Doctors for BMJ Case Reports recently dealt with a customer who took CBD for lung cancer daily and reduced the tumor. Therefore, CBD’s use as a prospective treatment option for lung cancer is perhaps worth researching further.
Endogenous cannabinoids play a part in many different bodily functions, including emotion, nerve function, inflammation, pain, immune function, sleep, and metabolism. Phytocannabinoids are chemically akin to endocannabinoids as well as can act on signaling pathways present in cells, which include cancer cells. Cannabinoids have been researched for use in the form of a primary treatment option for cancer but only to have inconsistent results.
Lung cancer is still the UK’s second most prevalent cancer type. Despite cancer treatment developments, survival rates are low five years into diagnosis. Average survival with no treatment is about seven months.
The authors of the BMJ Case Reports report describe the situation of an octogenarian woman who experienced non-small cell lung cancer. The woman also experienced mild COPD, osteoarthritis, and hypertension, for which many different drugs were prescribed to her.
She used to smoke more than a packet of cigarettes weekly. Her tumor size was 41 millimeters at the time of diagnosis, without any evidence of further or local spread. Therefore, she was a candidate for traditional treatment of surgical operation, chemo, and radiotherapy. However, she refused conventional treatment as well as was put under active monitoring, which involved computerized tomography scans every 90 to 180 days.
The scans demonstrated that her tumor size was steadily shrinking from 41 to 10 millimeters from June 2018 to February 2021, as per the report.

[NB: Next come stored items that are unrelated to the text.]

(* ===== verification/PlanExecution.v ===== *)
(** * From a decision to execution ([plan.rs], [reconciler.rs])

    What a reconcile does with the plan it finds: under manual approval, the decision on the
    plan against the effects the policy would produce now; under automatic approval, the
    plan created or reused for them.  The outcome of the database transaction and of the
    creation of generated secrets are arguments. *)

From S2P Require Import Prelude BTree RustStr Types Model Change Plan Approval PlanStatus PlanWrites PlanSql PlanCreation.

Module PendingPlanDecision.
Inductive PendingPlanDecision : Set := Retain | Replace | Clear.
End PendingPlanDecision.
Abbreviation PendingPlanDecision := PendingPlanDecision.PendingPlanDecision.

Definition decide_pending_plan (plan_status : option PlanStatus) (fresh_digest : string)
    (has_changes : bool) : PendingPlanDecision :=
  if negb has_changes then PendingPlanDecision.Clear
  else if match plan_status with Some s => plan_matches_digest s fresh_digest | None => false end
  then PendingPlanDecision.Retain
  else PendingPlanDecision.Replace.

Module ApprovedPlanDecision.
Inductive ApprovedPlanDecision : Set := Execute | Replace | Clear.
#[export] Instance decision_eq_dec : EqDecision ApprovedPlanDecision.
Proof. solve_decision. Defined.
End ApprovedPlanDecision.
Abbreviation ApprovedPlanDecision := ApprovedPlanDecision.ApprovedPlanDecision.
Export (hints) ApprovedPlanDecision.

Definition decide_approved_plan (plan_status : option PlanStatus) (fresh_digest : string)
    (has_changes : bool) : ApprovedPlanDecision :=
  if match plan_status with Some s => plan_matches_digest s fresh_digest | None => false end
  then ApprovedPlanDecision.Execute
  else if has_changes then ApprovedPlanDecision.Replace
  else ApprovedPlanDecision.Clear.

(** What a reconcile knows when it reaches its plan. *)
Record Reconcile := {
  fresh_digest : string;
  has_changes : bool;
  observed_identity : TargetIdentity;
  requires_physical_identity : bool;
  source_versions : gmap string string;
  generation : option Z;
  authority_block : option string;
  secrets_error : option (ReconcileError * string);
  transaction : string + nat;
  clock : string;
  clock_secs : Z;
}.

(** How it ends. *)
Inductive Outcome : Set :=
  | ExecutedPlan
  | Cleared (cause : SupersedeCause)
  | Replanned (cause : SupersedeCause)
  | RejectedByReviewer
  | AwaitingDecision
  | Stopped (e : ReconcileError)
  | Panicked.

(** The status writes of a reconcile on its plan, in order, whether the transaction was
    started, and how the reconcile ends. *)
Record Handled := {
  writes : list PlanStatus;
  transaction_started : bool;
  outcome : Outcome;
}.

Definition stopped (w : list PlanStatus) (e : ReconcileError) : Handled := {|
  writes := w; transaction_started := false; outcome := Stopped e |}.

Section execution.
Context (parse_rfc3339_epoch_secs : string → option Z).
Context (password_source_digest_of : gmap string string → string).

Definition execute_plan (r : Reconcile) (plan : PolicyPlan) : Handled :=
  if retry_deferred_until_window_expires parse_rfc3339_epoch_secs (status plan) (clock_secs r)
  then stopped []
    (ReconcileError.PlanRetryDeferred (plan_name plan)
       (default "no error recorded" (status plan ≫= last_error)))
  else
    let applying := update_plan_phase (clock r) (default default_status (status plan)) PlanPhase.Applying in
    match transaction r with
    | inr _ =>
        {| writes := [applying; applied_status (clock r) (status plan)];
           transaction_started := true; outcome := ExecutedPlan |}
    | inl message =>
        {| writes := [applying; failed_status (clock r) (status plan) message];
           transaction_started := true; outcome := Stopped (ReconcileError.SqlExec message) |}
    end.

(** Record the approval, stop for missing authority, create the secrets, execute. *)
Definition after_approval (r : Reconcile) (plan : PolicyPlan) : Handled :=
  match secrets_error r with
  | Some (e, message) => stopped [failed_status (clock r) (status plan) message] e
  | None => execute_plan r plan
  end.

Definition prepend (w : list PlanStatus) (h : Handled) : Handled := {|
  writes := w ++ writes h; transaction_started := transaction_started h; outcome := outcome h |}.

(** The decision on an approved plan, after the target identity has been asked. *)
Definition approved_decision (r : Reconcile) (plan : PolicyPlan) :
    TargetIdentityVerdict * ApprovedPlanDecision :=
  let approved_identity :=
    default {| physical := None; logical := None |} (plan_target_identity <$> status plan) in
  let verdict := evaluate_target_identity approved_identity (observed_identity r)
                   (requires_physical_identity r) in
  let decision := decide_approved_plan (status plan) (fresh_digest r) (has_changes r) in
  match verdict with
  | TargetIdentityVerdict.Proceed => (verdict, decision)
  | _ => (verdict, if decide (decision = ApprovedPlanDecision.Execute)
                   then ApprovedPlanDecision.Replace else decision)
  end.

Definition approved_cause (r : Reconcile) (plan : PolicyPlan) (verdict : TargetIdentityVerdict)
    (decision : ApprovedPlanDecision) : SupersedeCause :=
  match verdict with
  | TargetIdentityVerdict.Superseded reason | TargetIdentityVerdict.Blocked reason =>
      SupersedeCause.TargetChanged reason
  | TargetIdentityVerdict.Proceed =>
      if decide (decision = ApprovedPlanDecision.Clear) then SupersedeCause.EffectsCleared
      else if match status plan with
              | Some s => password_source_changed password_source_digest_of s (source_versions r)
              | None => false
              end
      then SupersedeCause.PasswordSourceChanged
      else SupersedeCause.EffectsChanged
  end.

(** [ApprovalMode::Manual], with a plan to act on. *)
Definition reconcile_manual (r : Reconcile) (plan : PolicyPlan) : Handled :=
  match check_plan_approval (status plan) with
  | PlanApprovalState.Approved =>
      let '(verdict, decision) := approved_decision r plan in
      let cause := approved_cause r plan verdict decision in
      match decision with
      | ApprovedPlanDecision.Clear =>
          {| writes := [mark_plan_superseded (clock r) (status plan) cause];
             transaction_started := false; outcome := Cleared cause |}
      | ApprovedPlanDecision.Replace =>
          {| writes := []; transaction_started := false; outcome := Replanned cause |}
      | ApprovedPlanDecision.Execute =>
          match mark_plan_approved (clock r) plan "ManuallyApproved" "Plan approved by a reviewer" with
          | Err e => stopped [] e
          | Panic => {| writes := []; transaction_started := false; outcome := Panicked |}
          | Ok s =>
              match authority_block r with
              | Some message => stopped [s] (ReconcileError.ExecutorAuthority message)
              | None => prepend [s] (after_approval r (with_status plan (Some s)))
              end
          end
      end
  | PlanApprovalState.Rejected =>
      {| writes := [mark_plan_rejected_with (default default_status (status plan))];
         transaction_started := false; outcome := RejectedByReviewer |}
  | PlanApprovalState.Pending =>
      match decide_pending_plan (status plan) (fresh_digest r) (has_changes r) with
      | PendingPlanDecision.Clear =>
          {| writes := [mark_plan_superseded (clock r) (status plan) SupersedeCause.EffectsCleared];
             transaction_started := false; outcome := Cleared SupersedeCause.EffectsCleared |}
      | PendingPlanDecision.Replace =>
          {| writes := []; transaction_started := false;
             outcome := Replanned SupersedeCause.EffectsChanged |}
      | PendingPlanDecision.Retain =>
          {| writes := match status plan with
                       | Some s =>
                           if needs_revalidation_record s (generation r)
                           then [record_plan_revalidation (clock r) (generation r) s] else []
                       | None => []
                       end;
             transaction_started := false; outcome := AwaitingDecision |}
      end
  end.

(** [ApprovalMode::Auto], with the plan that was created or reused. *)
Definition execute_auto (r : Reconcile) (plan : PolicyPlan) : Handled :=
  match authority_block r with
  | Some message => stopped [] (ReconcileError.ExecutorAuthority message)
  | None =>
      match mark_plan_approved (clock r) plan "AutoApproved"
              "Plan auto-approved by policy approval mode" with
      | Err e => stopped [] e
      | Panic => {| writes := []; transaction_started := false; outcome := Panicked |}
      | Ok s => prepend [s] (after_approval r (with_status plan (Some s)))
      end
  end.

(** Fetch the plan, approve it and execute it. *)
Definition auto_apply (r : Reconcile) (name : string) (plans : list PolicyPlan)
    : res ReconcileError (Handled * list PolicyPlan) :=
  match find (named name) plans with
  | None => Err (ReconcileError.Kube "not found")
  | Some plan =>
      let handled := execute_auto r plan in
      Ok (handled,
          match last (writes handled) with
          | Some s => patch_status plans name s
          | None => plans
          end)
  end.

Definition reconcile_auto (r : Reconcile) (i : PlanInputs) (plans : list PolicyPlan)
    : res ReconcileError (Handled * list PolicyPlan) :=
  created ← create_or_update_plan parse_rfc3339_epoch_secs password_source_digest_of
    (clock r) (clock_secs r) i PlanReuse.AutoApproval true plans;
  let '(result, plans) := created in
  match result with
  | PlanCreationResult.DeduplicatedFailed name =>
      let recorded :=
        default "no error recorded" ((find (named name) plans ≫= status) ≫= last_error) in
      Err (ReconcileError.PlanRetryDeferred name recorded)
  | PlanCreationResult.DeduplicatedNonConvergent name => Err (ReconcileError.NonConvergentPlan name)
  | PlanCreationResult.Created name | PlanCreationResult.Deduplicated name => auto_apply r name plans
  end.
End execution.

The woman stated that she started consuming cannabidiol oil in the form of an alternative treatment for lung cancer in August 2018, soon after her diagnosis. The woman did so as per the suggestion of a family member and after she saw her spouse grapple with radiotherapy side effects. She stated that she consumed 0.5 milliliters of cannabidiol oil, sometimes twice a day and usually thrice daily.
The report on CBD and lung cancer holds promise, but the authors cautioned that it is only a case report. It is unclear which CBD oil components are potentially effective in treating lung cancer. After all, cannabidiol oil also has non-CBD components. This means that further research is essential to determine many factors, including how CBD possibly affects different cancer types.